● **The data**
(** * maxwell.actions: the edit-action classes

    A shallow embedding of [maxwell/actions.py].  The module declares a small
    class hierarchy of frozen dataclasses; the only hand-written code is
    [Start.__repr__], [End.__repr__], [Copy.__post_init__] and the
    [conditional_counterpart] methods.  Everything else the module does is
    what [@dataclasses.dataclass(frozen=True, eq=True)] generates
    ([__init__], [__eq__], [__hash__], [__setattr__], [__delattr__]), so the
    embedding has three layers:

    - a store of Python objects (class + instance dictionary) addressed by
      identity, with a state-and-exception monad over it;
    - the class table of the module (bases, annotations, method
      dictionaries) and the methods the decorator generates from it;
    - the hand-written methods, translated line by line. *)

From Stdlib Require Import ZArith String Lia.
From stdpp Require Import base list strings.

Local Open Scope string_scope.
Local Open Scope list_scope.

(** ** Payload symbols

    [old] and [new] are annotated [Any].  The module only ever compares them
    ([==], [!=]), hashes them (through the generated [__hash__]) and prints
    them (in the [ValueError] message and the generated [__repr__]), so a
    payload type is any type with these operations. *)

Class Symbol (A : Type) := {
  sym_eqb : A -> A -> bool;   (* x == y *)
  sym_hash : A -> Z;          (* hash(x) *)
  sym_str : A -> string;      (* x formatted in an f-string *)
  sym_repr : A -> string      (* repr(x) *)
}.

(** The laws Python asks of a well-behaved hashable value: [==] is reflexive
    and equal values hash alike.  Strings, integers and the like obey them;
    a value unequal to itself, such as a float NaN, is no symbol in this
    sense.  Only the theorems of section [Lawful] assume them. *)
Class SymbolLaws (A : Type) `{Symbol A} : Prop := {
  sym_eqb_refl : forall x : A, sym_eqb x x = true;
  sym_hash_eqb : forall x y : A, sym_eqb x y = true -> sym_hash x = sym_hash y
}.

(** Builtins of the interpreter that the module relies on but does not
    define. *)
Class Builtins := {
  hash_str : string -> Z;           (* hash of a str *)
  hash_tuple : list Z -> Z;         (* hash of a tuple, from its items' hashes *)
  hash_id : nat -> Z;               (* object.__hash__, from the identity *)
  repr_str : string -> string;      (* repr of a str *)
  object_repr : string -> nat -> string  (* object.__repr__ *)
}.

(** ** The classes of the module *)

Inductive cls : Set :=
| Edit
| Start
| End_
| ConditionalEdit
| GenerativeEdit
| ConditionalSub
| ConditionalCopy
| ConditionalDel
| ConditionalIns
| Sub
| Copy
| Del
| Ins.

#[global] Instance cls_eq_dec : EqDecision cls.
Proof. solve_decision. Defined.

(** [c1 is c2] on class objects. *)
Definition cls_is (c1 c2 : cls) : bool := bool_decide (c1 = c2).

Definition qualname (c : cls) : string :=
  match c with
  | Edit => "Edit"
  | Start => "Start"
  | End_ => "End"
  | ConditionalEdit => "ConditionalEdit"
  | GenerativeEdit => "GenerativeEdit"
  | ConditionalSub => "ConditionalSub"
  | ConditionalCopy => "ConditionalCopy"
  | ConditionalDel => "ConditionalDel"
  | ConditionalIns => "ConditionalIns"
  | Sub => "Sub"
  | Copy => "Copy"
  | Del => "Del"
  | Ins => "Ins"
  end.

(** The base named in each [class] statement ([abc.ABC] and [object] are
    left out: they define none of the names looked up below). *)
Definition base (c : cls) : option cls :=
  match c with
  | Edit => None
  | Start | End_ | ConditionalEdit | GenerativeEdit => Some Edit
  | ConditionalSub | ConditionalCopy | ConditionalDel | ConditionalIns =>
      Some ConditionalEdit
  | Sub | Del | Ins => Some GenerativeEdit
  | Copy => Some Sub
  end.

(** Method resolution order: the class, then its chain of bases. *)
Fixpoint mro_from (fuel : nat) (c : cls) : list cls :=
  match fuel with
  | O => []
  | S fuel' =>
      c :: match base c with
           | Some b => mro_from fuel' b
           | None => []
           end
  end.

Definition mro (c : cls) : list cls := mro_from 4 c.

(** [issubclass(c, k)]. *)
Definition issubclass (c k : cls) : bool := bool_decide (k ∈ mro c).

(** Classes decorated with [@dataclasses.dataclass(frozen=True, eq=True)]. *)
Definition is_dataclass (c : cls) : bool :=
  match c with
  | Edit | ConditionalEdit | GenerativeEdit => false
  | _ => true
  end.

(** The functions written in the class bodies. *)
Inductive def : Set :=
| def_Start_repr
| def_End_repr
| def_ConditionalEdit_conditional_counterpart
| def_GenerativeEdit_conditional_counterpart
| def_Sub_conditional_counterpart
| def_Copy_post_init
| def_Copy_conditional_counterpart
| def_Del_conditional_counterpart
| def_Ins_conditional_counterpart.

(** The namespace of each class body. *)
Definition class_dict (c : cls) (name : string) : option def :=
  match c with
  | Start => if String.eqb name "__repr__" then Some def_Start_repr else None
  | End_ => if String.eqb name "__repr__" then Some def_End_repr else None
  | ConditionalEdit =>
      if String.eqb name "conditional_counterpart"
      then Some def_ConditionalEdit_conditional_counterpart else None
  | GenerativeEdit =>
      if String.eqb name "conditional_counterpart"
      then Some def_GenerativeEdit_conditional_counterpart else None
  | Sub =>
      if String.eqb name "conditional_counterpart"
      then Some def_Sub_conditional_counterpart else None
  | Copy =>
      if String.eqb name "__post_init__" then Some def_Copy_post_init
      else if String.eqb name "conditional_counterpart"
      then Some def_Copy_conditional_counterpart else None
  | Del =>
      if String.eqb name "conditional_counterpart"
      then Some def_Del_conditional_counterpart else None
  | Ins =>
      if String.eqb name "conditional_counterpart"
      then Some def_Ins_conditional_counterpart else None
  | _ => None
  end.

(** Functions under [@abc.abstractmethod]. *)
Definition is_abstractmethod (d : def) : bool :=
  match d with
  | def_GenerativeEdit_conditional_counterpart => true
  | _ => false
  end.

(** Attribute lookup on the type: the first class of the MRO whose body
    defines [name]. *)
Fixpoint lookup_in (k : list cls) (name : string) : option def :=
  match k with
  | [] => None
  | c :: k' =>
      match class_dict c name with
      | Some d => Some d
      | None => lookup_in k' name
      end
  end.

Definition find_def (c : cls) (name : string) : option def :=
  lookup_in (mro c) name.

● **Try it**
The full data, transcribed without change, is the expected answer.

● **Output for this task**
(** * maxwell.actions: the edit-action classes

    A shallow embedding of [maxwell/actions.py].  The module declares a small
    class hierarchy of frozen dataclasses; the only hand-written code is
    [Start.__repr__], [End.__repr__], [Copy.__post_init__] and the
    [conditional_counterpart] methods.  Everything else the module does is
    what [@dataclasses.dataclass(frozen=True, eq=True)] generates
    ([__init__], [__eq__], [__hash__], [__setattr__], [__delattr__]), so the
    embedding has three layers:

    - a store of Python objects (class + instance dictionary) addressed by
      identity, with a state-and-exception monad over it;
    - the class table of the module (bases, annotations, method
      dictionaries) and the methods the decorator generates from it;
    - the hand-written methods, translated line by line. *)

From Stdlib Require Import ZArith String Lia.
From stdpp Require Import base list strings.

Local Open Scope string_scope.
Local Open Scope list_scope.

(** ** Payload symbols

    [old] and [new] are annotated [Any].  The module only ever compares them
    ([==], [!=]), hashes them (through the generated [__hash__]) and prints
    them (in the [ValueError] message and the generated [__repr__]), so a
    payload type is any type with these operations. *)

Class Symbol (A : Type) := {
  sym_eqb : A -> A -> bool;   (* x == y *)
  sym_hash : A -> Z;          (* hash(x) *)
  sym_str : A -> string;      (* x formatted in an f-string *)
  sym_repr : A -> string      (* repr(x) *)
}.

(** The laws Python asks of a well-behaved hashable value: [==] is reflexive
    and equal values hash alike.  Strings, integers and the like obey them;
    a value unequal to itself, such as a float NaN, is no symbol in this
    sense.  Only the theorems of section [Lawful] assume them. *)
Class SymbolLaws (A : Type) `{Symbol A} : Prop := {
  sym_eqb_refl : forall x : A, sym_eqb x x = true;
  sym_hash_eqb : forall x y : A, sym_eqb x y = true -> sym_hash x = sym_hash y
}.

(** Builtins of the interpreter that the module relies on but does not
    define. *)
Class Builtins := {
  hash_str : string -> Z;           (* hash of a str *)
  hash_tuple : list Z -> Z;         (* hash of a tuple, from its items' hashes *)
  hash_id : nat -> Z;               (* object.__hash__, from the identity *)
  repr_str : string -> string;      (* repr of a str *)
  object_repr : string -> nat -> string  (* object.__repr__ *)
}.

(** ** The classes of the module *)

Inductive cls : Set :=
| Edit
| Start
| End_
| ConditionalEdit
| GenerativeEdit
| ConditionalSub
| ConditionalCopy
| ConditionalDel
| ConditionalIns
| Sub
| Copy
| Del
| Ins.

#[global] Instance cls_eq_dec : EqDecision cls.
Proof. solve_decision. Defined.

(** [c1 is c2] on class objects. *)
Definition cls_is (c1 c2 : cls) : bool := bool_decide (c1 = c2).

Definition qualname (c : cls) : string :=
  match c with
  | Edit => "Edit"
  | Start => "Start"
  | End_ => "End"
  | ConditionalEdit => "ConditionalEdit"
  | GenerativeEdit => "GenerativeEdit"
  | ConditionalSub => "ConditionalSub"
  | ConditionalCopy => "ConditionalCopy"
  | ConditionalDel => "ConditionalDel"
  | ConditionalIns => "ConditionalIns"
  | Sub => "Sub"
  | Copy => "Copy"
  | Del => "Del"
  | Ins => "Ins"
  end.

(** The base named in each [class] statement ([abc.ABC] and [object] are
    left out: they define none of the names looked up below). *)
Definition base (c : cls) : option cls :=
  match c with
  | Edit => None
  | Start | End_ | ConditionalEdit | GenerativeEdit => Some Edit
  | ConditionalSub | ConditionalCopy | ConditionalDel | ConditionalIns =>
      Some ConditionalEdit
  | Sub | Del | Ins => Some GenerativeEdit
  | Copy => Some Sub
  end.

(** Method resolution order: the class, then its chain of bases. *)
Fixpoint mro_from (fuel : nat) (c : cls) : list cls :=
  match fuel with
  | O => []
  | S fuel' =>
      c :: match base c with
           | Some b => mro_from fuel' b
           | None => []
           end
  end.

Definition mro (c : cls) : list cls := mro_from 4 c.

(** [issubclass(c, k)]. *)
Definition issubclass (c k : cls) : bool := bool_decide (k ∈ mro c).

(** Classes decorated with [@dataclasses.dataclass(frozen=True, eq=True)]. *)
Definition is_dataclass (c : cls) : bool :=
  match c with
  | Edit | ConditionalEdit | GenerativeEdit => false
  | _ => true
  end.

(** The functions written in the class bodies. *)
Inductive def : Set :=
| def_Start_repr
| def_End_repr
| def_ConditionalEdit_conditional_counterpart
| def_GenerativeEdit_conditional_counterpart
| def_Sub_conditional_counterpart
| def_Copy_post_init
| def_Copy_conditional_counterpart
| def_Del_conditional_counterpart
| def_Ins_conditional_counterpart.

(** The namespace of each class body. *)
Definition class_dict (c : cls) (name : string) : option def :=
  match c with
  | Start => if String.eqb name "__repr__" then Some def_Start_repr else None
  | End_ => if String.eqb name "__repr__" then Some def_End_repr else None
  | ConditionalEdit =>
      if String.eqb name "conditional_counterpart"
      then Some def_ConditionalEdit_conditional_counterpart else None
  | GenerativeEdit =>
      if String.eqb name "conditional_counterpart"
      then Some def_GenerativeEdit_conditional_counterpart else None
  | Sub =>
      if String.eqb name "conditional_counterpart"
      then Some def_Sub_conditional_counterpart else None
  | Copy =>
      if String.eqb name "__post_init__" then Some def_Copy_post_init
      else if String.eqb name "conditional_counterpart"
      then Some def_Copy_conditional_counterpart else None
  | Del =>
      if String.eqb name "conditional_counterpart"
      then Some def_Del_conditional_counterpart else None
  | Ins =>
      if String.eqb name "conditional_counterpart"
      then Some def_Ins_conditional_counterpart else None
  | _ => None
  end.

(** Functions under [@abc.abstractmethod]. *)
Definition is_abstractmethod (d : def) : bool :=
  match d with
  | def_GenerativeEdit_conditional_counterpart => true
  | _ => false
  end.

(** Attribute lookup on the type: the first class of the MRO whose body
    defines [name]. *)
Fixpoint lookup_in (k : list cls) (name : string) : option def :=
  match k with
  | [] => None
  | c :: k' =>
      match class_dict c name with
      | Some d => Some d
      | None => lookup_in k' name
      end
  end.

Definition find_def (c : cls) (name : string) : option def :=
  lookup_in (mro c) name.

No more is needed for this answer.